In the first, WWII-set season, the show paid attention to era-appropriate costuming and hair for the principal actors. The guest stars… not so much. As with HAPPY DAYS (set in the 1950s and early ‘60s), once the era was firmly established, that kind of verisimilitude kinda went out the window. Watch for Nazis sporting ‘70s shag haircuts and sideburns or a kidnaped scientist’s suit that looks like it came from the wide-lapelled Johnny Carson Collection. Also, for bonus points, watch the background for 1970s cars, airplanes, and signage! (My favorite anachronism: In the pilot film, an unattended newsstand displays a copy of SUPERMAN #261, cover dated Feb., 1973!)

Poor Lyle Waggoner. He never got the girl. The romance between Major Steve Trevor and Wonder Woman that was building in Season One got chucked out the window once the show shifted to the modern day and Waggoner began playing the son of his 1940s character. Presumably, the producers thought it might be creepy for Diana to hook up with her old flame’s offspring, and they weren’t wrong. But as the show went on, Trevor not only lost out on romantic action, but all other kinds as well, as he eventually became an IADC desk jockey, shuffling papers instead of socking bad guys in the jaw alongside Wonder Woman. Still, Waggoner never stopped portraying Trevor (both of ‘em) with anything less than 100% square-shouldered earnestness. And just look at those gleaming teeth! 

Most of Wonder Woman’s powers (which she derives from Aphrodite’s Magic Girdle… er, Belt, and does not have when she’s Diana Prince) are accompanied by super ‘70s sound effects, just to remind the viewer that this is not Normal Woman. 

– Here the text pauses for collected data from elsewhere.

(** With numbers only, [sorted] is [<=] along the list. *)
Lemma sorted_sorted_le l : sorted l -> no_nan l -> sorted_le l.
Proof.
  unfold sorted, sorted_le, no_nan. induction 1 as [|e l Hs IH Hall]; intros Hn.
  - constructor.
  - apply Forall_cons in Hn as [He Hn]. constructor; [apply IH; exact Hn|].
    apply Forall_forall. intros x Hx.
    rewrite leb_not_gt; [|exact He|eapply Forall_forall in Hn; [exact Hn|exact Hx]].
    eapply Forall_forall in Hall; [|exact Hx]. unfold later in Hall. rewrite Hall.
    reflexivity.
Qed.

(** ** Well-formed states *)

Lemma wf_init : wf init.
Proof.
  unfold wf. rewrite (holds_view _ _ holds_init). split; [exact holds_init|exact good_init].
Qed.

Lemma holds_wf s q : holds s q -> good q -> wf s.
Proof. intros H Hg. unfold wf. rewrite (holds_view _ _ H). split; assumption. Qed.

(** A computation that refines one on the lists, run in a well-formed
    state: the lists decide the outcome. *)
Lemma via_view {A} (m : M A) (mq : MQ A) s :
  refines m mq -> wf s ->
  match mq (view s) with
  | Ok a q' => exists s', m s = Ok a s' /\ view s' = q' /\ holds s' q'
  | Fault => m s = Fault
  | Timeout => m s = Timeout
  end.
Proof.
  intros Hr [Hh _]. specialize (Hr s (view s) Hh).
  destruct (mq (view s)) as [a q'| |]; try exact Hr.
  destruct Hr as (s' & R & H'). exists s'. split; [exact R|].
  split; [apply holds_view; exact H'|exact H'].
Qed.

Lemma via_view_inv {A} (m : M A) (mq : MQ A) s a s' :
  refines m mq -> wf s -> m s = Ok a s' ->
  mq (view s) = Ok a (view s') /\ holds s' (view s').
Proof.
  intros Hr Hw R. pose proof (via_view m mq s Hr Hw) as H.
  destruct (mq (view s)) as [a' q'| |]; try congruence.
  destruct H as (s'' & R' & Hv & Hh). rewrite R in R'. injection R' as <- <-.
  rewrite Hv. split; [reflexivity|exact Hh].
Qed.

Of course, there’s the spinning transformation from Diana to Wonder Woman (with accompanying non-diegetic explosion). She can’t fly, but she can leap tall buildings—as well as gardens, fountains, cars, construction equipment, and any other structure bigger than a bread box—in a single bound (with accompanying ascending / descending exaggerated whizzing sound). She’s super strong (any person or item thrown by Wonder Woman moves so fast it creates a whooshing sound only slightly less subtle than that of George Reeves’ Superman taking off in flight) and able to deflect bullets with her Amazonian bracelets (the sparking ricochet effect set off by triggers concealed in Lynda Carter’s fists, but you knew that, didn’t you?). She can run really fast (over ten miles a minute according to a late S2 episode), even sometimes in high heels (see #3)! She can force people to tell the truth and do what she says by ensnaring them in her magic lasso (which somehow emits computerized bleeps and bloops during this procedure). She can use her tiara as a boomerang, and can perfectly impersonate anyone’s voice

Oh, and, like Dr. Doolittle, she can talk with the animals (whether or not she can walk with the animals, grunt and squeak and squawk with the animals remains to be seen).

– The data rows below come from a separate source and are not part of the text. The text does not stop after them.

(** C10.  On an open synchronous connection [set_client_encoding(enc)]
    makes exactly one call, [conn_set_client_encoding], and passes it the
    name with every '-' and '_' deleted and the other characters
    upper-cased; two names that differ only in case or in '-' / '_'
    characters give the same run. *)
Theorem set_client_encoding_normalizes (w : env) (self : connectionObject)
    (enc : string) :
  c_string enc -> closed self = 0 -> async self <> 1 ->
  calls (psyco_conn_set_client_encoding w enc self) =
    [Ev_conn_set_client_encoding (normalize_encoding_name enc)]
  /\
  final (psyco_conn_set_client_encoding w enc self) =
    fst (conn_set_client_encoding w self (normalize_encoding_name enc))
  /\
  (forall enc' : string,
     c_string enc' ->
     similar_names (list_ascii_of_string enc) (list_ascii_of_string enc') ->
     psyco_conn_set_client_encoding w enc' self =
     psyco_conn_set_client_encoding w enc self).
Proof.
  intros Hs Hc Ha.
  assert (E : forall e : string, c_string e ->
            psyco_conn_set_client_encoding w e self =
            (res <- call (Ev_conn_set_client_encoding (normalize_encoding_name e))
                      (fun c => conn_set_client_encoding w c
                                  (normalize_encoding_name e)) ;;
             if res =? 0 then ret Py_None else raise (callee_exception w)) self).
  { intros e He. unfold psyco_conn_set_client_encoding.
    rewrite (bind_return _ _ _ _ _ (closed_guard_open self Hc)).
    rewrite (bind_return _ _ _ _ _ (async_guard_sync _ self Ha)).
    rewrite (encoding_buffer_spec e He). reflexivity. }
  split; [| split].
  - rewrite (E enc Hs). unfold_monad.
    destruct (snd (conn_set_client_encoding w self _) =? 0); reflexivity.
  - rewrite (E enc Hs). unfold_monad.
    destruct (snd (conn_set_client_encoding w self _) =? 0); reflexivity.
  - intros enc' Hs' Hsim.
    rewrite (E enc Hs), (E enc' Hs').
    unfold normalize_encoding_name.
    rewrite (similar_names_normalized _ _ Hsim). reflexivity.
Qed.

Lemma set_client_encoding_normalizes_witness :
  calls (psyco_conn_set_client_encoding quiet "iso_8859-1" sync_ready) =
    [Ev_conn_set_client_encoding "ISO88591"]
  /\
  psyco_conn_set_client_encoding quiet "ISO8859_1" sync_ready =
  psyco_conn_set_client_encoding quiet "iso_8859-1" sync_ready.
Proof.
  assert (Hs : c_string "iso_8859-1").
  { unfold c_string. cbn. intros H.
    repeat (destruct H as [H | H]; [discriminate H |]). exact H. }
  assert (Hs' : c_string "ISO8859_1").
  { unfold c_string. cbn. intros H.
    repeat (destruct H as [H | H]; [discriminate H |]). exact H. }
  assert (Ha : async sync_ready <> 1) by (cbn; lia).
  pose proof (set_client_encoding_normalizes quiet sync_ready "iso_8859-1"
                Hs eq_refl Ha) as [H1 [_ H3]].
  split; [exact H1 |].
  apply H3; [exact Hs' |]. cbn.
  apply similar_cons; [exact (lower_upper "i" eq_refl) |].
  apply similar_cons; [exact (lower_upper "s" eq_refl) |].
  apply similar_cons; [exact (lower_upper "o" eq_refl) |].
  apply similar_skip_left; [reflexivity |].
  do 4 (apply similar_cons; [apply same_char |]).
  apply similar_skip_left; [reflexivity |].
  apply similar_skip_right; [reflexivity |].
  apply similar_cons; [apply same_char |].
  apply similar_nil.
Defined.

(** ** The asynchronous handshake *)

(** One [poll()] call during the handshake: the flags are kept; a call
    that tells the caller to wait either stays in the status or enters the
    next one with the directive of that status; [complete] is only given on
    the move from [CONN_STATUS_GET_CLIENT_ENCODING] to [CONN_STATUS_READY]. *)
Lemma handshake_step (w : env) (self : connectionObject) :
  closed self = 0 -> async self <> 0 -> in_handshake (status self) = true ->
  closed (final (psyco_conn_poll w self)) = 0 /\
  async (final (psyco_conn_poll w self)) = async self /\
  (keeps_waiting (result (psyco_conn_poll w self)) = true ->
     status (final (psyco_conn_poll w self)) = status self \/
     (status (final (psyco_conn_poll w self)) = next_status (status self) /\
      result (psyco_conn_poll w self) = entering (next_status (status self))))
  /\
  (is_complete (result (psyco_conn_poll w self)) = true ->
     status self = CONN_STATUS_GET_CLIENT_ENCODING /\
     status (final (psyco_conn_poll w self)) = CONN_STATUS_READY /\
     result (psyco_conn_poll w self) = complete).
Proof.
  intros Hc Ha Hin. destruct self. cbn in Hc, Ha, Hin. subst.
  unfold_poll. cbn.
  destruct (Z.eqb_spec async0 0) as [E | _]; [contradiction |]. cbn.
  destruct status0; try discriminate Hin;
    destruct lock0, (PQconnectPoll w), (queryStatus w); cbn;
    repeat split; intros; try discriminate;
    try (left; reflexivity); try (right; split; reflexivity).
Qed.

Lemma keeps_waiting_not_complete (o : outcome PyObject) :
  keeps_waiting o = true -> o <> complete.
Proof. intros H E. rewrite E in H. discriminate H. Qed.

(** The wait loop started anywhere in the handshake. *)
Lemma wait_loop_from (ws : list env) :
  forall self established,
  closed self = 0 -> async self <> 0 -> in_handshake (status self) = true ->
  snd (wait_loop ws self) = Some established ->
  visited (status self) (fst (wait_loop ws self)) =
    skipn (rank (status self)) handshake_sequence
  /\
  Forall (fun st => before st <> after st -> directive st = entering (after st))
         (fst (wait_loop ws self))
  /\
  (exists init,
     fst (wait_loop ws self) =
       init ++ [mkStep CONN_STATUS_GET_CLIENT_ENCODING complete CONN_STATUS_READY]
     /\ Forall (fun st => directive st <> complete) init)
  /\
  status established = CONN_STATUS_READY.
Proof.
  induction ws as [| w ws IH]; intros self established Hc Ha Hin Hend.
  - discriminate Hend.
  - cbn [wait_loop] in *.
    destruct (handshake_step w self Hc Ha Hin) as [Hc' [Ha' [Hwait Hdone]]].
    destruct (keeps_waiting (result (psyco_conn_poll w self))) eqn:K.
    + cbn [fst snd] in *.
      specialize (Hwait eq_refl).
      assert (Ha'' : async (final (psyco_conn_poll w self)) <> 0)
        by (rewrite Ha'; exact Ha).
      destruct Hwait as [Hstay | [Hnext Hdir]].
      * (* the status is kept *)
        assert (Hin' : in_handshake (status (final (psyco_conn_poll w self))) = true)
          by (rewrite Hstay; exact Hin).
        destruct (IH _ established Hc' Ha'' Hin' Hend)
          as [Hvis [Hall [[init [Hsteps Hinit]] Hready]]].
        rewrite Hstay in Hvis.
        split; [| split; [| split]].
        -- unfold visited in *. cbn [map after compress].
           rewrite Hstay, status_eqb_refl. exact Hvis.
        -- constructor; [| exact Hall].
           cbn. intros Hne. rewrite Hstay in Hne. contradiction.
        -- exists (mkStep (status self) (result (psyco_conn_poll w self))
                      (status (final (psyco_conn_poll w self))) :: init).
           split; [rewrite Hsteps; reflexivity |].
           constructor; [| exact Hinit].
           cbn. apply keeps_waiting_not_complete. exact K.
        -- exact Hready.
      * (* the next status is entered *)
        assert (Hin' : in_handshake (status (final (psyco_conn_poll w self))) = true).
        { rewrite Hnext. rewrite Hdir in K.
          destruct (status self); try discriminate Hin; try reflexivity.
          discriminate K. }
        destruct (IH _ established Hc' Ha'' Hin' Hend)
          as [Hvis [Hall [[init [Hsteps Hinit]] Hready]]].
        split; [| split; [| split]].
        -- unfold visited in *. cbn [map after].
           rewrite Hnext in *.
           destruct (status self); try discriminate Hin;
             cbn [compress map after] in *; cbn in Hvis |- *;
             rewrite Hvis; reflexivity.
        -- constructor; [| exact Hall].
           cbn. intros _. rewrite Hnext. exact Hdir.
        -- exists (mkStep (status self) (result (psyco_conn_poll w self))
                      (status (final (psyco_conn_poll w self))) :: init).
           split; [rewrite Hsteps; reflexivity |].
           constructor; [| exact Hinit].
           cbn. apply keeps_waiting_not_complete. exact K.
        -- exact Hready.
    + cbn [fst snd] in *.
      destruct (is_complete (result (psyco_conn_poll w self))) eqn:D;
        [| discriminate Hend].
      injection Hend as <-.
      destruct (Hdone eq_refl) as [Hs [Hs' Hr]].
      rewrite Hs, Hs', Hr.
      split; [reflexivity |].
      split; [constructor; [intros _; reflexivity | constructor] |].
      split; [exists []; split; [reflexivity | constructor] |].
      reflexivity.
Qed.

(** C1.  A caller that drives an open asynchronous connection from
    [CONN_STATUS_SETUP] with repeated [poll()] calls until [poll()] answers
    [complete] sees the status go through exactly setup, connecting,
    sendingDateStyle, sentDateStyle, fetchingDateStyle, sendingEncoding,
    sentEncoding, fetchingEncoding, ready; the call that enters a sending
    status returns [waitWritable], the call that enters a fetching status
    returns [waitReadable], and [complete] is returned once, by the last
    call, which moves the status to ready. *)
Theorem async_handshake_sequence (ws : list env) (self established : connectionObject) :
  closed self = 0 -> async self <> 0 -> status self = CONN_STATUS_SETUP ->
  snd (wait_loop ws self) = Some established ->
  visited CONN_STATUS_SETUP (fst (wait_loop ws self)) = handshake_sequence
  /\
  (forall st, In st (fst (wait_loop ws self)) -> before st <> after st ->
     ((after st = CONN_STATUS_SEND_DATESTYLE \/
       after st = CONN_STATUS_SEND_CLIENT_ENCODING) ->
      directive st = waitWritable) /\
     ((after st = CONN_STATUS_GET_DATESTYLE \/
       after st = CONN_STATUS_GET_CLIENT_ENCODING) ->
      directive st = waitReadable))
  /\
  (exists init,
     fst (wait_loop ws self) =
       init ++ [mkStep CONN_STATUS_GET_CLIENT_ENCODING complete CONN_STATUS_READY]
     /\ Forall (fun st => directive st <> complete) init)
  /\
  status established = CONN_STATUS_READY.
Proof.
  intros Hc Ha Hs Hend.
  assert (Hin : in_handshake (status self) = true) by (rewrite Hs; reflexivity).
  destruct (wait_loop_from ws self established Hc Ha Hin Hend)
    as [Hvis [Hall [Hlast Hready]]].
  rewrite Hs in Hvis.
  split; [exact Hvis |].
  split; [| split; [exact Hlast | exact Hready]].
  intros st Hst Hne.
  rewrite Forall_forall in Hall. specialize (Hall st Hst Hne).
  split; intros [E | E]; rewrite Hall, E; reflexivity.
Qed.

Lemma async_handshake_sequence_witness :
  closed fresh_async = 0 /\ async fresh_async <> 0 /\
  status fresh_async = CONN_STATUS_SETUP /\
  snd (wait_loop smooth_handshake fresh_async) = Some established_sample /\
  visited CONN_STATUS_SETUP (fst (wait_loop smooth_handshake fresh_async)) =
    handshake_sequence.
Proof.
  assert (Ha : async fresh_async <> 0) by (cbn; lia).
  assert (Hend : snd (wait_loop smooth_handshake fresh_async) =
                 Some established_sample) by (vm_compute; reflexivity).
  split; [reflexivity |]. split; [exact Ha |]. split; [reflexivity |].
  split; [exact Hend |].
  exact (proj1 (async_handshake_sequence smooth_handshake fresh_async
                  established_sample eq_refl Ha eq_refl Hend)).
Defined.

(** Against a transport that answers at once, every call of the handshake
    enters the next status. *)
Lemma quiet_step (self : connectionObject) :
  closed self = 0 -> async self <> 0 -> in_handshake (status self) = true ->
  lock self = false ->
  result (psyco_conn_poll quiet self) = entering (next_status (status self)) /\
  status (final (psyco_conn_poll quiet self)) = next_status (status self) /\
  closed (final (psyco_conn_poll quiet self)) = 0 /\
  async (final (psyco_conn_poll quiet self)) = async self /\
  lock (final (psyco_conn_poll quiet self)) = false.
Proof.
  intros Hc Ha Hin Hl. destruct self. cbn in Hc, Ha, Hin, Hl. subst.
  unfold_poll. cbn.
  destruct (Z.eqb_spec async0 0) as [E | _]; [contradiction |]. cbn.
  destruct status0; try discriminate Hin; cbn; repeat split; reflexivity.
Qed.

(** The hypothesis of the handshake theorem can be met from every status of
    the handshake: with enough calls against such a transport the wait loop
    ends on [complete], in [CONN_STATUS_READY]. *)
Lemma wait_loop_quiet (n : nat) :
  forall self,
  closed self = 0 -> async self <> 0 -> in_handshake (status self) = true ->
  lock self = false ->
  (8 - rank (status self) <= n)%nat ->
  exists established,
    snd (wait_loop (repeat quiet n) self) = Some established /\
    status established = CONN_STATUS_READY.
Proof.
  induction n as [| n IH]; intros self Hc Ha Hin Hl Hn.
  - unfold in_handshake in Hin. apply Nat.ltb_lt in Hin. lia.
  - cbn [repeat wait_loop].
    destruct (quiet_step self Hc Ha Hin Hl) as [Hr [Hs [Hc' [Ha' Hl']]]].
    rewrite Hr.
    destruct (conn_status_eq_dec (status self) CONN_STATUS_GET_CLIENT_ENCODING)
      as [Elast | Elast].
    + rewrite Elast in *. cbn.
      eexists. split; [reflexivity | exact Hs].
    + assert (K : keeps_waiting (entering (next_status (status self))) = true).
      { destruct (status self); try discriminate Hin; try reflexivity.
        contradiction. }
      rewrite K. cbn [fst snd].
      apply IH; try assumption.
      * rewrite Ha'. exact Ha.
      * rewrite Hs.
        destruct (status self); try discriminate Hin; try reflexivity.
        contradiction.
      * rewrite Hs.
        destruct (status self); try discriminate Hin; cbn in Hn |- *; try lia.
Qed.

Both the ABC and CBS shows’ guest star roster reads like a 1970s-themed trivia game. Robert (Mike Brady) Reed (with ‘70s ‘stache and turtleneck in 1942)! Lance (JAMES AT 15/16) Kerwin! The great Cloris Leachman camping it up like she’s in a BATMAN episode! Gary “Radar O’Reilly” Burghoff (Lynda Carter’s cousin)! Kenneth Mars (taking time off from Mel Brooks movies)! Popular mime duo (you read that correctly) Shields & Yarnell! Pop idol Leif Garrett (in two roles! And still with hair!)! LAUGH-IN’s Henry Gibson (sadly not reciting poetry)! Martin Mull as a flute-playing rock star / magician / thief (who sang the songs in the episode himself!)! And of course, “Introducing Debra Winger” as Diana’s sister, Drusilla, aka Wonder Girl (in a perfectly awful costume)! Whew! All that’s missing is Jimmy “J.J.” Walker and Charo! 

Okay, first, let’s agree that the “real” Wonder Woman costume is spot-on, a near-perfect realization of the comic book outfit. Sure, the bullet-bra and giant shorts of Season One can look a little weird if you stare too much (STOP IT!), but when the show moved into the 1970’s designer Donfeld’s costume looked better than anything we’d ever seen in a comic book adaptation (with the possible exception of Tom Tyler’s Captain Marvel suit in the 1941 serial).

But whenever Diana needed to make use of alternate transportation or do some diving, a second spin brought about alternate costumes that haven’t exactly stood the test of time. The “Scuba Suit” (complete with flippers once Diana hits the pool, er, ocean), which also doubles as her biker outfit (with added star-spangled helmet) feels more like something Cathy Lee Crosby would wear in the original, ill-fated 1974 telefilm). The single-use skateboard ensemble features knee and elbow pads (are they even necessary?) that just look silly. But no alternative outfit is more eye-rolling than the conservative, flesh-covering riding outfit that Roy Rogers insisted Lynda Carter wear in the western-themed Season One episode, “The Bushwhackers.” Practicality has no place in superhero shows, Roy! 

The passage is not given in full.